_DATA SUPPLIED_:
####

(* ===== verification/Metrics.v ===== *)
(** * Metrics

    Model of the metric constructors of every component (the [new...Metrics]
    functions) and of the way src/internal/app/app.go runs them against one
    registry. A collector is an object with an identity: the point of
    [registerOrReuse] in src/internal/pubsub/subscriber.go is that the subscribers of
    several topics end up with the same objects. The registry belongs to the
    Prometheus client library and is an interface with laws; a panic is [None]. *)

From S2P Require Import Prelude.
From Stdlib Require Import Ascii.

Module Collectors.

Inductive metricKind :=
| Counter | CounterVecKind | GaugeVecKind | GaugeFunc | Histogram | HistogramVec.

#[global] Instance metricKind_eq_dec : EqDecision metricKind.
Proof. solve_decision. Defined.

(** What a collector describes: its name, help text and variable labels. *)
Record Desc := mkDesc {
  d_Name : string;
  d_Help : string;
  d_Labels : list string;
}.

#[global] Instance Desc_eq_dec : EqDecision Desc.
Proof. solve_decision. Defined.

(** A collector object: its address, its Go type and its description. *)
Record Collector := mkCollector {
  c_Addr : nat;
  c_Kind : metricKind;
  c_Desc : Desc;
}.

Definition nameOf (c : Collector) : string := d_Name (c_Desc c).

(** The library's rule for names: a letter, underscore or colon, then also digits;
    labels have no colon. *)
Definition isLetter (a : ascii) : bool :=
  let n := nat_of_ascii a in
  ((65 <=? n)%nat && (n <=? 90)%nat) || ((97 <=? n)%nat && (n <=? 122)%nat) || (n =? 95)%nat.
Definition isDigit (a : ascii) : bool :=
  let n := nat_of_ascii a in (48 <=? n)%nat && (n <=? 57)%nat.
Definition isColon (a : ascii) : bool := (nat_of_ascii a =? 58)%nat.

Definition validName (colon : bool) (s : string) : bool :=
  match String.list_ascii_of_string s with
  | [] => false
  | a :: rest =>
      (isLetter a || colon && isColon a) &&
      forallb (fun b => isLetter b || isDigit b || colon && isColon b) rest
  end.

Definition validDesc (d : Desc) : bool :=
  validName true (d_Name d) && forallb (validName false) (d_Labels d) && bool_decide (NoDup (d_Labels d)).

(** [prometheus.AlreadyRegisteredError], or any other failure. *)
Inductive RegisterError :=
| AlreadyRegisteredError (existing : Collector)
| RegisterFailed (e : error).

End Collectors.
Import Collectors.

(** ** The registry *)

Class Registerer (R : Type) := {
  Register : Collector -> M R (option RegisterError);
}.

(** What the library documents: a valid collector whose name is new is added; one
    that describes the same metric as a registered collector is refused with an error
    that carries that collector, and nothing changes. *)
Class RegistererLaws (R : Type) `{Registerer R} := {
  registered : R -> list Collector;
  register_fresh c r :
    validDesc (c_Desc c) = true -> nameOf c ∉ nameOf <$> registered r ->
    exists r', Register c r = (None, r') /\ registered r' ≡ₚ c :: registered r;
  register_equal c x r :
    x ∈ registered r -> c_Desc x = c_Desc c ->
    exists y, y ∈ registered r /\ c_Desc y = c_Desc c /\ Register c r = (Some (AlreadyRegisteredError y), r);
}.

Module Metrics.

####

_TO DO_: Taking the entries above, restate exactly those lines that fall between the line with "c_Addr : nat;" and the line with "let n := nat_of_ascii a in (48", keeping both of those lines too.

_SOLUTION BELOW_:
  c_Addr : nat;
  c_Kind : metricKind;
  c_Desc : Desc;
}.

Definition nameOf (c : Collector) : string := d_Name (c_Desc c).

(** The library's rule for names: a letter, underscore or colon, then also digits;
    labels have no colon. *)
Definition isLetter (a : ascii) : bool :=
  let n := nat_of_ascii a in
  ((65 <=? n)%nat && (n <=? 90)%nat) || ((97 <=? n)%nat && (n <=? 122)%nat) || (n =? 95)%nat.
Definition isDigit (a : ascii) : bool :=
  let n := nat_of_ascii a in (48 <=? n)%nat && (n <=? 57)%nat.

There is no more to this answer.